Lemma controller_describes env l :
  controller_flags env = Ok l -> describes l controller_options controller_kinds (controller_reads env).
Proof.
  unfold controller_flags. intros Hl. environment_values Hl. declared_settings controller_fields.
  unfold controller_options. repeat option_value Hd Hp. by eexists.
Qed.

Lemma publisher_describes env l :
  publisher_flags env = Ok l -> describes l publisher_options publisher_kinds (publisher_reads env).
Proof.
  unfold publisher_flags. intros Hl. environment_values Hl. declared_settings publisher_fields.
  unfold publisher_options. repeat option_value Hd Hp. by eexists.
Qed.

Lemma reads_duration_Env env spelled name variable fallback value :
  reads_duration env spelled name variable fallback value -> is_ok (EnvDuration env variable fallback) = true.
Proof. intros (base & _ & Hb%EnvDuration_is & _). by rewrite Hb. Qed.
Lemma reads_bool_Env env spelled name variable fallback value :
  reads_bool env spelled name variable fallback value -> is_ok (EnvBool env variable fallback) = true.
Proof. intros (base & _ & Hb%EnvBool_is & _). by rewrite Hb. Qed.
Lemma reads_uint32_Env env spelled name variable fallback value :
  reads_uint32 env spelled name variable fallback value -> is_ok (EnvUint32 env variable fallback) = true.
Proof. intros (base & _ & Hb%EnvUint32_is & _). by rewrite Hb. Qed.

(** Three settings read one after another. *)
Section three.
Context {A B C L : Type} (a : result string A) (b : result string B) (c : result string C) (f : A -> B -> C -> L).
Definition three : result string L := x ← a; y ← b; z ← c; Ok (f x y z).

Lemma three_ok : is_ok a = true -> is_ok b = true -> is_ok c = true -> is_ok three = true.
Proof. unfold three. by destruct a, b, c. Qed.

Lemma three_Err m : three = Err m -> a = Err m \/ b = Err m \/ c = Err m.
Proof. unfold three. destruct a, b, c; cbn; intros; simplify_eq; auto. Qed.

Lemma three_stops : (exists m, a = Err m \/ b = Err m \/ c = Err m) -> exists m, three = Err m.
Proof. unfold three. intros (m & [E|[E|E]]); rewrite E; destruct a, b; cbn; by eexists. Qed.
End three.

(** ** Property *)

(** C30: Every command reads exactly its options.  It ends with options if and
    only if its command line spells, in the grammar of package flag, texts for
    its own options under which every option is read from its own variable and
    default: a text is the last one given, or the variable, or the default;
    durations, booleans and the TTL as well, where every text must be readable;
    addresses, interfaces and observation servers are the variable's items and
    then all texts given.  It stops on a variable that cannot be read, naming
    one of them, if and only if there is one, and otherwise with a usage error. *)
Theorem command_options env args :
  reads_exactly (agent_parse env args) agent_kinds args (agent_reads env) (agent_unread env) /\
  reads_exactly (controller_parse env args) controller_kinds args (controller_reads env) (controller_unread env) /\
  reads_exactly (publisher_parse env args) publisher_kinds args (publisher_reads env) (publisher_unread env).
Proof.
  split_and!; apply command_reads.
  - intros m Hm%three_Err. rewrite !EnvDuration_Err, EnvBool_Err in Hm. unfold agent_unread. naive_solver.
  - intros v Hv. apply three_stops. exists v. rewrite !EnvDuration_Err, EnvBool_Err. unfold agent_unread in Hv. naive_solver.
  - intros spelled o (_ & _ & _ & _ & _ & _ & _ & _ & _ & _ & Hr & Ht & Ho). apply three_ok;
      [exact (reads_duration_Env _ _ _ _ _ _ Hr)|exact (reads_duration_Env _ _ _ _ _ _ Ht)|by eapply reads_bool_Env].
  - apply agent_describes.
  - intros m Hm%three_Err. rewrite !EnvDuration_Err, EnvBool_Err in Hm. unfold controller_unread. naive_solver.
  - intros v Hv. apply three_stops. exists v. rewrite !EnvDuration_Err, EnvBool_Err. unfold controller_unread in Hv. naive_solver.
  - intros spelled o (_ & _ & _ & _ & _ & _ & _ & _ & _ & _ & _ & _ & Hl & Hr & Ha). apply three_ok;
      [exact (reads_duration_Env _ _ _ _ _ _ Hl)|exact (reads_duration_Env _ _ _ _ _ _ Hr)|by eapply reads_bool_Env].
  - apply controller_describes.
  - intros m Hm%three_Err. rewrite EnvDuration_Err, EnvUint32_Err, EnvBool_Err in Hm. unfold publisher_unread. naive_solver.
  - intros v Hv. apply three_stops. exists v. rewrite EnvDuration_Err, EnvUint32_Err, EnvBool_Err.
    unfold publisher_unread in Hv. naive_solver.
  - intros spelled o (_ & _ & _ & _ & _ & _ & _ & Ht & Hp & _ & Ho). apply three_ok;
      [exact (reads_duration_Env _ _ _ _ _ _ Hp)|by eapply reads_uint32_Env|by eapply reads_bool_Env].
  - apply publisher_describes.
Qed.
(* ===== verification/_CoqProject ===== *)
-Q . S2P
Prelude.v
Crypto.v
StdTime.v
Json.v
Strtod.v
StrtodFacts.v
JsonLexer.v
JsonGrammar.v
JsonLexerFacts.v
JsonParser.v
JsonParserFacts.v
JsonExact.v
JsonFloat.v
JsonFloatFacts.v
JsonPrinter.v
JsonPrinterFacts.v
JsonFloatText.v
JsonRoundtrip.v
JsonValues.v
JsonErrors.v
JsonNlohmann.v
Transaction.v
Block.v
State.v
Consensus.v
Storage.v
Blockchain.v
SampleNode.v
ChainInvariant.v
ChainSafety.v
Wallet.v
HttpText.v
Texts.v
Peer.v
PeerScorer.v
PeerManager.v
Connections.v
Effects.v
Node.v
NodeFacts.v
NodeSafety.v
SampleP2P.v
NodeLive.v
Config.v
Http.v
HttpFacts.v
HttpAnswers.v
HttpMining.v
SampleHttp.v
Main.v
(* ===== verification/Prelude.v ===== *)
(** * personalblockchain: a verification library

    The program (src/) is a C++17 blockchain node: a proof-of-work chain of
    signed transfers with a mempool and a file store, a peer-to-peer network
    with reputation and peer discovery, wallets with a login, and an HTTP
    interface. This library translates its parts to definitions that compute and
    proves what they promise.

    ** The parts and their files

    Shared:
    - Prelude: machine integers as [Z] with the wraps written out, exceptions
      ([result]), strings and their searches, decimal text, tactics and hints.
    - Effects: computations over a state ([St]) and the ways a handler can end
      (it returns, raises, blocks on a mutex, dies with the process, or is still
      mining when the fuel is used up), with three logics used by the clients:
      relations kept ([keeps]), invariants with allowed endings ([holds]) and
      triples ([triple]).
    - StdTime: the parts of <ctime>, <chrono> and <iomanip> the program calls.
    - Json: nlohmann::json values and accessors (src/include/utils/json.hpp, as
      far as the program calls it), and the contract of their text.

    The text of JSON (json.hpp):
    - JsonLexer ([class lexer]), JsonParser ([class parser] and the builder
      [json_sax_dom_parser], whose pointers into the value under construction are
      paths), JsonPrinter ([class serializer]), JsonFloat ([dtoa_impl], the
      shortest digits of a double); Strtod: the conversions of <cstdlib> that the
      scanner calls.
    - JsonGrammar: the grammar of JSON texts as relations between texts and
      values ([lexes], [reads], [json_text]), without a scanner or a stack.
    - JsonLexerFacts, JsonParserFacts and JsonExact: the parser accepts exactly
      the grammar, and ends. JsonPrinterFacts: what the printer writes, within its
      buffers. JsonRoundtrip, JsonValues and JsonErrors: texts read back, parsed
      values are well formed, exceptions. JsonNlohmann: the two as an instance of
      the interface.
    - StrtodFacts, JsonFloatFacts and JsonFloatText: strtod reads whatever lies
      between the midpoints around a double as that double, the digits of Grisu2
      lie between them, so the text of a double reads back as the double.

    The ledger:
    - Crypto (src/src/crypto), Transaction (src/src/transaction), Block
      (src/src/block), State (src/src/state), Consensus (src/src/consensus and
      the engines of src/include/consensus): one file per component.
    - Storage (src/src/storage/leveldb_manager.cpp): programs over a file system
      in which any operation may fail or end the process.
    - Blockchain (src/src/core/blockchain.cpp): the object [Blockchain] and one
      definition per member function. [bstep] (ChainInvariant) is the relation
      between the states before and after one operation; [chain_inv] is its
      invariant.
    - ChainInvariant and ChainSafety hold the theorems on the ledger; SampleNode
      a small concrete node.
    - Wallet (src/src/wallet): keys, addresses, the challenge login.
    - Texts: the texts of exceptions, and which values can be printed.

    The network:
    - Peer (peer.cpp, message.cpp), PeerScorer (peer_scorer.cpp), PeerManager
      (peer_manager.cpp), Connections (connection_manager.cpp,
      bootstrap_manager.cpp, network_metrics.cpp), all in src/src/network.
    - Node (node.cpp): the record [Node] holds every member of the class and of
      the objects it owns; each handler is a computation [M]. [node_event] and
      [run_event] (NodeFacts) are what the event loop can run, [after] a history
      of events. NodeFacts holds the logics of the handlers (relations kept by
      whatever touches neither the ledger nor a timer, [LocalRel] and [EventRel];
      endings and the state of the mutexes, [lock_ok]); NodeSafety and NodeLive
      hold the theorems, SampleP2P the concrete scenarios.
    - Config (main.cpp, node_identity.cpp): configuration file, command line and
      the persistent identity.

    The HTTP interface (http_server.cpp):
    - HttpText: from bytes to a request and from a response to bytes.
    - Http: the state of the server ([Http], which contains the node it shares),
      the router [handleRequest] and one computation per handler.
    - HttpFacts: what requests do to the ledger, and the events of the whole
      program ([system_event]: those of the node and HTTP connections);
      HttpAnswers: how requests end, the outcome of a submission, the listing;
      HttpMining: the cooldown; SampleHttp: the witnesses.

    The process (main.cpp):
    - Main: [main], from the arguments to the exit status. It opens the store,
      loads or creates the chain and the identity, starts the node and the server,
      runs the events on as many threads as the machine gives, joins the threads
      when a signal stops the loop, and saves the chain. It composes the
      definitions of Config, Storage, Blockchain, Node and Http.

    ** Interfaces between the parts

    What lies outside the repository is a class of parameters, with the
    documented behaviour some theorems rely on in a second class and a concrete
    instance that meets it: [OpenSSL], [OpenSSLSpec], [ToyOpenSSL] (Crypto);
    [World] (Node: clocks, random devices, shuffles, hash-set orders). The program
    uses the text of JSON through the class [JsonText] and its laws
    [JsonTextSpec] (Json), which [Nlohmann.nlohmann] and
    [Nlohmann.nlohmann_spec] (JsonNlohmann) implement. Consensus engines
    are the record [IConsensusEngine] with the laws [EngineSpec]; the theorems on
    the chain are proved for any lawful engine, and the proof-of-work engine is
    shown lawful. The node calls the blockchain through [on_chain], under
    [with_chainMutex], and the HTTP server calls the node through [liftN].

    ** What the theorems show

    - The ledger: its invariant after any operations, clocks and disk faults; the
      exact conditions and effect of adding a transaction, accepting a block,
      replacing the chain and mining; balances as a ledger of postings in
      unbounded arithmetic, conservation of value, and the other tables as
      functions of the chain; what a tip's hash determines, and what it does not
      (coinbases, a repeated last transaction); the mining loop's result and the
      increments it takes; when the difficulty is retargeted, and its bounds;
      Merkle binding.
    - Persistence: a save and a load, one fault or crash during an atomic write,
      disk and memory in step, synchronisation from a peer.
    - The process: what a second start finds on the disk that a first run, with any
      history, left; how a peer keeps it from stopping or ends it, and the request
      bodies that end it.
    - JSON: parsing is the grammar and always ends; printing stays inside its
      string, number and indentation buffers for values of the C++ types and fails
      exactly on text that is not UTF-8; texts read back as
      their values, floats included; parsed values are well typed.
    - The program: its ledger changes only by operations of the blockchain along
      any history of network events and HTTP connections.
    - The network: exact relaying, and how long a message is remembered; bans; when
      the node blocks for ever, and that its timers run for ever otherwise; forged
      and malformed messages; message framing; the write queue; scores.
    - HTTP: every request is answered, but for bodies whose parse error cannot be
      printed, which end the thread; the outcome of a submission; the mining
      cooldown along any series of requests; listings read back as the ledger;
      delivery of bodies, their exact content and bounds.
    - Wallets, login and identity: signatures verify, logins are sound and
      single-use, the identity survives restarts unless the advertised address
      given to the later one is not UTF-8.
    Several theorems record behaviour that differs from what comments and
    documents promise; their comments say so.

    ** Fuel and bounds

    Only the search for a nonce has no bound in the code. Its fuel is the number
    of increments; [mineBlock_terminates] shows that it is enough exactly when it
    reaches the first nonce that meets the target, and a computation whose fuel
    is used up is [Unfinished] (or [None]), never a result. The receive loop of
    Peer takes the length of the bytes as fuel, which every turn decreases. The
    loops of the JSON scanner and parser take the bytes left and a constant
    ([fuel_for], [parse_fuel]); [parsing_ends] shows that more changes nothing.
    The digits of a double end within their fuel ([grisu2_near],
    [round_loop_more]).
    Other recursions are structural.

    ** Not modelled

    - OpenSSL, Boost.Asio, the file system and the clocks: parameters or events.
    - The parts of json.hpp the program never calls (binary formats, pointers,
      patches, iterators, callbacks, comments, non-strict error handlers).
    - The text of a [filesystem_error], which quotes a path: a fixed text stands
      for it.
    - Interleavings inside a handler: each handler of the node and of the HTTP
      server runs as one step, after the one before it has ended or has lost its
      thread (to a mutex, or to a search for a nonce that goes on). The mutexes
      that outlive a step are members of [Node]: [peersMutex_], and the mutex of
      the blockchain, which is held while an operation calls back into the node
      or searches. The other mutexes are released before a handler ends.
    - Power loss (what was written counts as on disk), directories, permissions.
    - Allocation failures, and signed overflow where C++ leaves it undefined (the
      model wraps).
    - The acceptor loop of the HTTP server, a signal before the event loop runs,
      and the log output.
    - The block explorer (JavaScript), the tests and the build products. *)

From Stdlib Require Export ZArith Lia Bool List.
From Stdlib Require Export Ascii.
From stdpp Require Export base tactics numbers option list strings gmap sets fin_maps sorting pretty.
From Stdlib Require String.
Lemma object_turns p s st :
  states p = false :: st -> at_text p s ->
  (exists t r, lexes s t r /\ (t = TComma \/ t = TEndObject)) \/ throws (after_value p).
Proof.
  intros Hst Ha. destruct (lex_dec s) as [(t & r & Hl)|Hn].
  - destruct (next_in_object p s t r st Hst Ha Hl) as (_ & _ & H).
    destruct t; eauto 6; right; destruct H as [e ->]; apply throws_now.
  - right. destruct (get_token_on p s Ha) as [Hon _]. unfold after_value. rewrite Hst.
    cbv zeta. rewrite (unread_throws _ _ Hon Hn). apply throws_now.
Qed.

(** What follows a value decides. *)
Lemma ends_dec s t1 t2 :
  (exists r, lexes s t1 r) \/ (exists r, lexes s t2 r) \/ forall r, ~ lexes s t1 r /\ ~ lexes s t2 r.
Proof.
  destruct (lex_dec s) as [(t & r & Hl)|Hn]; [|by right; right; split; intros ?%Hn].
  destruct (decide (t = t1)) as [->|N1]; [by left; exists r|].
  destruct (decide (t = t2)) as [->|N2]; [by right; left; exists r|].
  right. right. intros r'. split; intros H; by destruct (lexes_det _ _ _ _ _ Hl H).
Qed.

Lemma step_decided_elements s :
  (forall s', (String.length s' < String.length s)%nat -> elements_decided s') ->
  value_decided s -> elements_decided s.
Proof.
  intros IH [(v & r & Hr)|Hthrow].
  2: { right. intros p q F l0 rs st Hon (Hc & (oe & Hs) & Hst & Hk).
       by eapply Hthrow; [|rewrite Hs; apply target_element|]. }
  pose proof (proj1 reads_length _ _ _ Hr) as Hlen.
  destruct (ends_dec r TEndArray TComma) as [[r' Hl]|[[r' Hl]|Hn]].
  - left. exists [v], r'. by econstructor.
  - pose proof (lexes_length _ _ _ Hl) as [Hlen' _].
    destruct (IH r' ltac:(lia)) as [(l & r2 & Hl2)|Hthrow]; [left; exists (v :: l), r2; by econstructor|].
    right. intros p q F l0 rs st Hon Hin.
    destruct (element_parsed _ _ _ _ _ _ _ _ _ (proj1 reads_parsed _ _ _ Hr) Hon Hin) as (p1 & T1 & S1 & St1 & K1 & A1).
    eapply throws_steps; [exact T1|]. destruct Hin as [Hc _].
    destruct (comma_array _ _ _ _ _ _ _ _ Hc S1 St1 K1 A1 Hl) as (p2 & -> & O2 & I2).
    apply throws_continue; [by destruct I2 as (_ & _ & _ & ?)|by eapply Hthrow].
  - right. intros p q F l0 rs st Hon Hin.
    destruct (element_parsed _ _ _ _ _ _ _ _ _ (proj1 reads_parsed _ _ _ Hr) Hon Hin) as (p1 & T1 & _ & St1 & _ & A1).
    eapply throws_steps; [exact T1|].
    destruct (array_turns _ _ _ St1 A1) as [(t & r0 & Hl & [->| ->])|H]; [by apply Hn in Hl..|done].
Qed.

(** Without a key and a separator, there is no member. *)
Lemma member_head_dec s :
  (exists k r r', lexes s (TString k) r /\ lexes r TName r') \/
  forall K p, on p s -> throws (parse_member K p).
Proof.
  destruct (lex_dec s) as [(t & r & Hl)|Hn].
  2: { right. intros K p Hon. unfold parse_member. rewrite (unread_throws _ _ Hon Hn). apply throws_now. }
  assert ((exists k, t = TString k) \/ forall k, t <> TString k) as [[k ->]|Nk]
    by (destruct t; try (by right); left; eauto).
  2: { right. intros K p Hon. pose proof (tok_last _ _ _ (on_tok _ _ _ _ Hon Hl)) as Ht. unfold parse_member.
       destruct t; try (by destruct (Nk s0)); first [rewrite Ht|destruct Ht as [-> _]]; apply throws_now. }
  assert (Hgo : forall p, on p s -> exists p0, at_text p0 r /\ forall K, parse_member K p =
    match last_token (get_token p0) with
    | token_type.name_separator => K (get_token p0)
    | _ => throw (unexpected token_type.name_separator "object separator" (get_token p0))
    end).
  { intros p Hon. pose proof (on_tok _ _ _ _ Hon Hl) as Htok. pose proof (tok_last _ _ _ Htok) as [Ht _].
    eexists. split; [|intros K; unfold parse_member; rewrite Ht; reflexivity]. by destruct Htok as [_ Ha]. }
  destruct (lex_dec r) as [(t & r' & Hl')|Hn].
  2: { right. intros K p Hon. destruct (Hgo p Hon) as (p0 & Ha & ->).
       destruct (get_token_on p0 r Ha) as [Hon' _]. rewrite (unread_throws _ _ Hon' Hn). apply throws_now. }
  destruct (decide (t = TName)) as [->|N]; [left; eauto 6|]. right.
  intros K p Hon. destruct (Hgo p Hon) as (p0 & Ha & ->).
  destruct (get_token_tok p0 r _ _ Ha Hl') as [Ht1 _]. pose proof (tok_last _ _ _ Ht1) as Hk.
  destruct t; try done; first [rewrite Hk|destruct Hk as [-> _]]; apply throws_now.
Qed.

Lemma step_decided_members s :
  (forall s', (String.length s' < String.length s)%nat -> value_decided s' /\ members_decided s') ->
  members_decided s.
Proof.
  intros IH. destruct (member_head_dec s) as [(k & r & r' & Hk & Hn)|H].
  2: { right. intros K p q F m0 rs st sts Hon _ _ _. by apply H. }
  pose proof (lexes_length _ _ _ Hk) as [_ L1]. pose proof (lexes_length _ _ _ Hn) as [L2 _].
  specialize (L1 ltac:(done)). destruct (IH r' ltac:(lia)) as [[(v & r2 & Hr)|Hthrow] _].
  2: { right. intros K p q F m0 rs st sts Hon Hin Hm HK.
       destruct (member_starts _ _ _ _ _ _ _ _ _ _ _ _ Hin Hm HK Hon Hk Hn) as (p0 & -> & O0 & T0 & _ & _ & K0).
       apply throws_continue; [done|by eapply Hthrow]. }
  pose proof (proj1 reads_length _ _ _ Hr) as L3. pose proof (proj1 reads_parsed _ _ _ Hr) as Hp.
  destruct (ends_dec r2 TEndObject TComma) as [[r3 Hl]|[[r3 Hl]|He]].
  - left. exists [(k, v)], r3. by econstructor.
  - pose proof (lexes_length _ _ _ Hl) as [L4 _].
    destruct (IH r3 ltac:(lia)) as [_ [(m & r4 & Hm)|Hthrow]]; [left; exists ((k, v) :: m), r4; by econstructor|].
    right. intros K p q F m0 rs st sts Hon Hin Hm HK.
    destruct (member_parsed _ _ _ _ _ _ _ _ _ _ _ _ _ _ Hp Hon Hin Hm HK Hk Hn) as (p1 & T1 & S1 & St1 & K1 & A1).
    eapply throws_steps; [exact T1|]. destruct Hin as [Hc _].
    destruct (comma_object _ _ _ _ _ _ _ _ Hc S1 St1 K1 A1 Hl) as (p2 & -> & O2 & I2).
    eapply Hthrow; [exact O2|exact I2|by apply obj_set_sorted|apply enters_next].
  - right. intros K p q F m0 rs st sts Hon Hin Hm HK.
    destruct (member_parsed _ _ _ _ _ _ _ _ _ _ _ _ _ _ Hp Hon Hin Hm HK Hk Hn) as (p1 & T1 & _ & St1 & _ & A1).
    eapply throws_steps; [exact T1|].
    destruct (object_turns _ _ _ St1 A1) as [(t & r0 & Hl & [->| ->])|H]; [by apply He in Hl..|done].
Qed.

:::::

_Exercise objective_
What is needed is an exact copy of the lines above, from the one containing "- Main: [main], from" through the one containing "instance that meets", with nothing added.

_Expected answer_
    - Main: [main], from the arguments to the exit status. It opens the store,
      loads or creates the chain and the identity, starts the node and the server,
      runs the events on as many threads as the machine gives, joins the threads
      when a signal stops the loop, and saves the chain. It composes the
      definitions of Config, Storage, Blockchain, Node and Http.

    ** Interfaces between the parts

    What lies outside the repository is a class of parameters, with the
    documented behaviour some theorems rely on in a second class and a concrete
    instance that meets it: [OpenSSL], [OpenSSLSpec], [ToyOpenSSL] (Crypto);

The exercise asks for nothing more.